A day after Maynard’s death, there was 19-year-old basketball player Lauren Hill, diagnosed with a similar type of fatal tumor, who had bravely asked to play one more time with her Ohio college team. During an emotional game that had been rescheduled to grant her wish, she dropped in two lay-ups to help her team win the game.

Both of these young women certainly faced their illness courageously. But for those of us who are older, perhaps the most poignant and thoughtful essay about facing a diagnosis of an inoperable brain tumor came from Los Angeles writer Nora Zamichow, whose op-ed Oct. 24 in the Los Angeles Times was titled, “A radical cancer therapy: Don't treat.”

Zamichow wrote about her husband, who initially grasped at the hope of gaining another five years of life by undergoing aggressive chemotherapy for his brain cancer.
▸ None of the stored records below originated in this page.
(* ===== verification/EcallSpec.v ===== *)
(** * What a call keeps, and how to prove it

    The invariant of a call ([ecall_ok]), what every function preserves ([sp]:
    the invariant, the flows it opens and closes, the calls of the close handler),
    and the rules by which the functions are shown to do so. *)

From stdpp Require Import gmap.
From S2P Require Import Prelude LibRe LibReJson Jzon EconnMsg EconnFmt EconnFmtSpec EconnFmtProps Econn EconnSpec Icall AudioLevel UserList Ecall EcallOps EcallMsg.

#[local] Open Scope string_scope.
#[local] Open Scope Z_scope.
#[local] Open Scope list_scope.

Create HintDb ecall.

(** ** The invariant *)

(** A connection of a call: it has a transport, its timer runs while it waits,
    and its close handler is gone only when it has ended. *)
Record conn_ok (conn : econn) : Prop := {
  ck_setup : timeout_setup (ec_conf conn) ≠ 0;
  ck_timer : timer_ok conn;
  ck_transp : ec_transp conn = Some {| sendh := true |};
  ck_closeh : ec_closeh conn = false → ec_state conn = ECONN_TERMINATING;
}.

(** Properties, if there are any, are live dictionaries of strings. *)
Definition props_opt_ok (h : props_heap) (p : option econn_props_ref) : Prop :=
  ∀ r, p = Some r → props_ok h r.

Record ecall_ok (c : ecall) : Prop := {
  ok_conf : timeout_setup (e_conf c) ≠ 0;
  ok_conn : ∀ conn, e_econn c = Some conn → conn_ok conn;
  ok_local : ∃ p, e_props_local c = Some p ∧ props_ok (e_heap c) p;
  ok_remote : props_opt_ok (e_heap c) (e_props_remote c);
  ok_update : e_update c = true → is_Some (e_econn c);
  ok_pending : e_econn_pending c = true → is_Some (e_econn c);
  ok_sess : e_sessid_freed c = false;
}.

(** ** What a computation does *)

(** The flows a call owns, and those that were opened and closed. *)
Definition flows (c : ecall) : list nat := option_list (e_flow c) ++ option_list (e_oldflow c).
Definition opened1 (e : ecall_event) : list nat :=
  match e with EeFlowAlloc a _ _ => [a] | _ => [] end.
Definition closed1 (e : ecall_event) : list nat :=
  match e with EeFlow a FlClose => [a] | _ => [] end.
Definition opened (es : list ecall_event) : list nat := es ≫= opened1.
Definition closed (es : list ecall_event) : list nat := es ≫= closed1.

(** How often the application was told that the call is closed. *)
Definition close1 (e : ecall_event) : nat := match e with EeClose _ _ _ _ _ => 1 | _ => 0 end.
Definition close_calls (es : list ecall_event) : nat := list_sum (close1 <$> es).
Definition close_set (c : ecall) : nat := Nat.b2n (e_cb c CB_CLOSE).

(** From [c] to [c'] with the events [es]: the invariant holds, connection and
    local properties stay, live properties stay so, flows are owned or closed, and
    the close handler is called when it is consumed, and consumed when it is called
    unless the call is a conference. *)
Record sp (c c' : ecall) (es : list ecall_event) : Prop := {
  sp_ok : ecall_ok c';
  sp_conn : is_Some (e_econn c) → is_Some (e_econn c');
  sp_heap : ∀ p, props_ok (e_heap c) p → props_ok (e_heap c') p;
  sp_local : e_props_local c' = e_props_local c;
  sp_conv : e_conv_type c' = e_conv_type c;
  sp_flows : flows c ++ opened es ≡ₚ closed es ++ flows c';
  sp_nflow : (e_nflow c ≤ e_nflow c')%nat;
  sp_fresh : Forall (λ a, e_nflow c ≤ a < e_nflow c')%nat (opened es) ∧ NoDup (opened es);
  sp_closes : e_conv_type c ≠ ICALL_CONV_TYPE_CONFERENCE →
              (close_calls es + close_set c' = close_set c)%nat;
  sp_told : (close_set c ≤ close_calls es + close_set c')%nat;
}.

Lemma opened_app e1 e2 : opened (e1 ++ e2) = opened e1 ++ opened e2.
Proof. apply bind_app. Qed.
Lemma closed_app e1 e2 : closed (e1 ++ e2) = closed e1 ++ closed e2.
Proof. apply bind_app. Qed.
Lemma close_calls_app e1 e2 : close_calls (e1 ++ e2) = (close_calls e1 + close_calls e2)%nat.
Proof. unfold close_calls. by rewrite fmap_app, list_sum_app. Qed.

Lemma sp_refl c : ecall_ok c → sp c c [].
Proof.
  intros Hok. split; try done; cbn; [by rewrite app_nil_r|]. split; [constructor|apply NoDup_nil_2].
Qed.

Lemma sp_trans c c1 c2 e1 e2 : sp c c1 e1 → sp c1 c2 e2 → sp c c2 (e1 ++ e2).
Proof.
  intros [O1 C1 H1 L1 V1 F1 N1 [B1 D1] S1 T1] [O2 C2 H2 L2 V2 F2 N2 [B2 D2] S2 T2].
  split; try congruence; eauto; rewrite ?opened_app, ?closed_app, ?close_calls_app.
  - by rewrite app_assoc, F1, <-!app_assoc, F2.
  - lia.
  - rewrite Forall_app, NoDup_app. rewrite Forall_forall in B1, B2. split_and!; try done.
    + apply Forall_forall. intros a Ha. specialize (B1 a Ha). lia.
    + apply Forall_forall. intros a Ha. specialize (B2 a Ha). lia.
    + intros a Ha1 Ha2. specialize (B1 a Ha1). specialize (B2 a Ha2). lia.
  - intros Hv. rewrite <-S1, <-S2 by congruence. lia.
  - lia.
Qed.

(** ** Rules *)

Section Rules.
Context `{LR : LibRe, LJ : LibReJson, EN : EcEnv}.

(** [m] is defined from [c] and does what it should. *)
Definition safe {A} (m : EM A) (c : ecall) : Prop := wp m (λ _ c' es, sp c c' es) c.

Lemma safe_ret {A} (a : A) c : ecall_ok c → safe (mret a) c.
Proof. apply sp_refl. Qed.

Lemma safe_bind {A B} (m : EM A) (k : A → EM B) c :
  safe m c → (∀ a c1 es, m c = Some (a, c1, es) → sp c c1 es → safe (k a) c1) →
  safe (m ≫= k) c.
Proof.
  unfold safe, wp, mbind, MU_bind. destruct (m c) as [[[a c1] e1]|]; [|done].
  intros H1 H2. specialize (H2 a c1 e1 eq_refl H1).
  destruct (k a c1) as [[[b c2] e2]|]; [|done]. by eapply sp_trans.
Qed.

Lemma safe_bind_wp {A B} (m : EM A) (k : A → EM B) c (P : A → ecall → Prop) :
  wp m (λ a c1 es, sp c c1 es ∧ P a c1) c →
  (∀ a c1 es, sp c c1 es → P a c1 → safe (k a) c1) → safe (m ≫= k) c.
Proof.
  unfold safe, wp, mbind, MU_bind. destruct (m c) as [[[a c1] e1]|]; [|done].
  intros [H1 HP] H2. specialize (H2 a c1 e1 H1 HP).
  destruct (k a c1) as [[[b c2] e2]|]; [|done]. by eapply sp_trans.
Qed.

Lemma safe_get {B} (k : ecall → EM B) c : safe (k c) c → safe (uget ≫= k) c.
Proof.
  unfold safe, wp, mbind, MU_bind, uget. by destruct (k c c) as [[[b c2] e2]|].
Qed.

Lemma safe_modify (f : ecall → ecall) c : sp c (f c) [] → safe (umodify f) c.
Proof. done. Qed.

Lemma safe_emit es c : ecall_ok c → opened es = [] → closed es = [] → close_calls es = 0%nat →
  safe (uemit es) c.
Proof.
  intros Hok Ho Hc Hn. unfold safe, wp, uemit. split; try done; rewrite ?Ho, ?Hc, ?Hn; try done.
  - by rewrite app_nil_r.
  - split; [constructor|apply NoDup_nil_2].
Qed.

Lemma safe_of_ptr {A} (o : option A) c : ecall_ok c → is_Some o → safe (of_ptr o) c.
Proof. intros Hok [a ->]. by apply safe_ret. Qed.

Lemma safe_ptr {A B} (o : option A) a (k : A → EM B) c :
  o = Some a → safe (k a) c → safe (of_ptr o ≫= k) c.
Proof.
  intros ->. unfold safe, wp, mbind, MU_bind, of_ptr, mret, MU_ret.
  by destruct (k a c) as [[[b c2] e2]|].
Qed.

Lemma safe_when b m c : ecall_ok c → (b = true → safe m c) → safe (uwhen b m) c.
Proof. intros Hok Hm. destruct b; [by apply Hm|by apply safe_ret]. Qed.

Lemma safe_done {A} (m : EM A) c : safe m c → safe (udone m) c.
Proof. intros Hm. apply safe_bind; [done|]. intros a c1 es _ Hs. apply safe_ret, Hs. Qed.

End Rules.

#[global] Arguments safe : simpl never.
#[export] Hint Resolve sp_ok safe_ret : ecall.

(** ** The connection *)

Section Conn.
Context `{LR : LibReSpec}.

Lemma call_transp tx call conn :
  match do_call tx call conn with (_, conn', _) => ec_transp conn' = ec_transp conn end.
Proof. destruct call; eval_all; done. Qed.

(** The messages and callbacks a call can lead to. *)
Definition call_ev_ok (call : econn_call) (ev : econn_event) : Prop :=
  match ev with
  | EvSend msg =>
    match msg_type msg with
    | ECONN_PROPSYNC => ∃ rsp p, call = CallPropsync rsp p ∧ msg_u msg = u_propsync (Some p)
    | _ => True
    end
  | EvConn _ _ _ _ sdp props _ | EvAnswer _ sdp props =>
    ∃ u cl m, call = CallRecv u cl m ∧ msg_type m = ECONN_SETUP
              ∧ sdp = setup_sdp_msg m ∧ props = setup_props m
  | EvUpdateReq _ _ sdp props _ | EvUpdateResp sdp props =>
    ∃ u cl m, call = CallRecv u cl m ∧ msg_type m = ECONN_UPDATE
              ∧ sdp = setup_sdp_msg m ∧ props = setup_props m
  | EvAlert _ _ | EvConfmsg _ | EvPing _ => ∃ u cl m, call = CallRecv u cl m
  | EvClose _ _ =>
    (∃ u cl m, call = CallRecv u cl m) ∨ call = CallTimer ∨ ∃ err time, call = CallClose err time
  end.

Lemma sent_ev_ok call conn msg :
  msg_type msg ≠ ECONN_PROPSYNC → Forall (call_ev_ok call) (sent conn msg).
Proof.
  intros Ht. unfold sent. split_cases; repeat constructor. cbn. by destruct (msg_type msg).
Qed.

Lemma call_events tx call conn : Forall (call_ev_ok call) (events (do_call tx call conn)).
Proof.
  destruct call; unfold events; eval_all; rewrite ?app_nil_r.
  all: repeat first [apply Forall_app; split | apply Forall_cons; split | apply Forall_nil_2
                    | apply sent_ev_ok; done].
  all: try (cbn; eauto 10).
  all: unfold sent; split_cases; repeat constructor; cbn; eauto.
Qed.

Lemma call_conn_ok tx call conn : conn_ok conn → conn_ok (final (do_call tx call conn)).
Proof.
  intros [Hs Ht Hp Hc].
  pose proof (call_timer tx call conn Hs Ht) as Htimer.
  pose proof (call_transp tx call conn) as Htransp.
  pose proof (call_closes tx call conn) as Hcl.
  pose proof (call_terminating tx call conn) as Hterm.
  unfold final. destruct (do_call tx call conn) as [[[] conn'] evs]. cbn.
  destruct Htimer as [Hcf Ht'], Hcl as [Hcl1 Hcl2].
  split; [congruence|done|congruence|].
  intros E. rewrite E in Hcl1. destruct (ec_closeh conn) eqn:E0; cbn in Hcl1.
  - apply Hcl2. lia.
  - by apply Hterm, Hc.
Qed.

Lemma ignore_final {A} (m : ECM A) conn : final (ignore m conn) = final (m conn).
Proof. unfold final, ignore. run_M. by destruct (m conn) as [[a c] e]. Qed.
Lemma ignore_events {A} (m : ECM A) conn : events (ignore m conn) = events (m conn).
Proof. unfold events, ignore. run_M. destruct (m conn) as [[a c] e]. cbn. apply app_nil_r. Qed.

Lemma alloc_conn_ok zok dok rand cf uid cid sess conn :
  timeout_setup cf ≠ 0 →
  econn_alloc zok dok rand (Some cf) uid cid sess (Some {| sendh := true |})
    true true true true true true true true = inr conn →
  conn_ok conn ∧ ec_state conn = ECONN_IDLE.
Proof.
  intros Hcf. unfold econn_alloc.
  destruct (_ || _), (negb zok), (negb dok); try done. intros [= <-].
  split; [|done]. split; cbn; try done. intros _. by eexists.
Qed.

Lemma pending_conn_ok conn :
  conn_ok conn → ec_state conn = ECONN_IDLE →
  conn_ok (final (econn_set_state ECONN_PENDING_OUTGOING conn)).
Proof.
  intros [Hs Ht Hp Hc] Hst. rewrite set_state_eval. unfold final. cbn.
  split; cbn; try done.
  - intros _. apply Ht. by rewrite Hst.
  - intros E. by rewrite (Hc E) in Hst.
Qed.

End Conn.

(** ** Steps that leave the core alone *)

(** A silent step. *)
Lemma sp_silent c c' :
  ecall_ok c' → (is_Some (e_econn c) → is_Some (e_econn c')) →
  (∀ p, props_ok (e_heap c) p → props_ok (e_heap c') p) →
  e_props_local c' = e_props_local c → e_conv_type c' = e_conv_type c → flows c' = flows c →
  e_nflow c' = e_nflow c → e_cb c' CB_CLOSE = e_cb c CB_CLOSE → sp c c' [].
Proof.
  intros Hok Hc Hh Hl Hv Hf Hn Hcb. split; try done.
  - by rewrite Hf, app_nil_r.
  - by rewrite Hn.
  - split; [constructor|apply NoDup_nil_2].
  - intros _. unfold close_set. by rewrite Hcb.
  - unfold close_set. by rewrite Hcb.
Qed.

(** Everything but the flows. *)
Definition same_core (c c' : ecall) : Prop :=
  e_conf c' = e_conf c ∧ e_econn c' = e_econn c ∧ e_heap c' = e_heap c
  ∧ e_props_local c' = e_props_local c ∧ e_props_remote c' = e_props_remote c
  ∧ e_update c' = e_update c ∧ e_econn_pending c' = e_econn_pending c
  ∧ e_sessid_freed c' = e_sessid_freed c ∧ e_conv_type c' = e_conv_type c
  ∧ e_cb c' CB_CLOSE = e_cb c CB_CLOSE.

Lemma sp_core_flows c c' es :
  ecall_ok c → same_core c c' →
  flows c ++ opened es ≡ₚ closed es ++ flows c' → (e_nflow c ≤ e_nflow c')%nat →
  Forall (λ a, e_nflow c ≤ a < e_nflow c')%nat (opened es) → NoDup (opened es) →
  close_calls es = 0%nat → sp c c' es.
Proof.
  intros [] (E1 & E2 & E3 & E4 & E5 & E6 & E7 & E8 & E9 & E10) Hf Hn Hb Hd Hc.
  split; try done.
  - split; rewrite ?E1, ?E2, ?E3, ?E4, ?E5, ?E6, ?E7, ?E8; done.
  - by rewrite E2.
  - by rewrite E3.
  - unfold close_set. by rewrite Hc, E10.
  - unfold close_set. by rewrite Hc, E10.
Qed.

Lemma sp_core c c' :
  ecall_ok c → same_core c c' → flows c' = flows c → e_nflow c' = e_nflow c → sp c c' [].
Proof.
  intros Hok Hc Hf Hn. apply sp_core_flows; try done.
  all: rewrite ?Hf, ?Hn, ?app_nil_r; done || apply NoDup_nil_2 || constructor.
Qed.

Ltac inert := solve [apply sp_core; [eauto with ecall|repeat split|reflexivity..]].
“At 58, Mark was relatively young and strong, and a doctor told us that 50 percent of the UCLA patients with his kind of tumor were alive after five years. We never thought about that other 50 percent,” Zamichow wrote.

Even more significantly, she added, “when we discussed treatment options, no one proposed the most basic: Do nothing.”

And that’s the crux of the decision for all these patients: harsh treatment with its own life-threatening side effects to perhaps gain a little time, or no treatment and making the most of your good days before the inevitable happens.

What Zamichow and her husband discovered is that while doctors may push their patients to consider different treatments to slow the tumor’s growth, doctors themselves would not want similar treatment for such an incurable, irreversible condition, according to a recent Stanford University School of Medicine study.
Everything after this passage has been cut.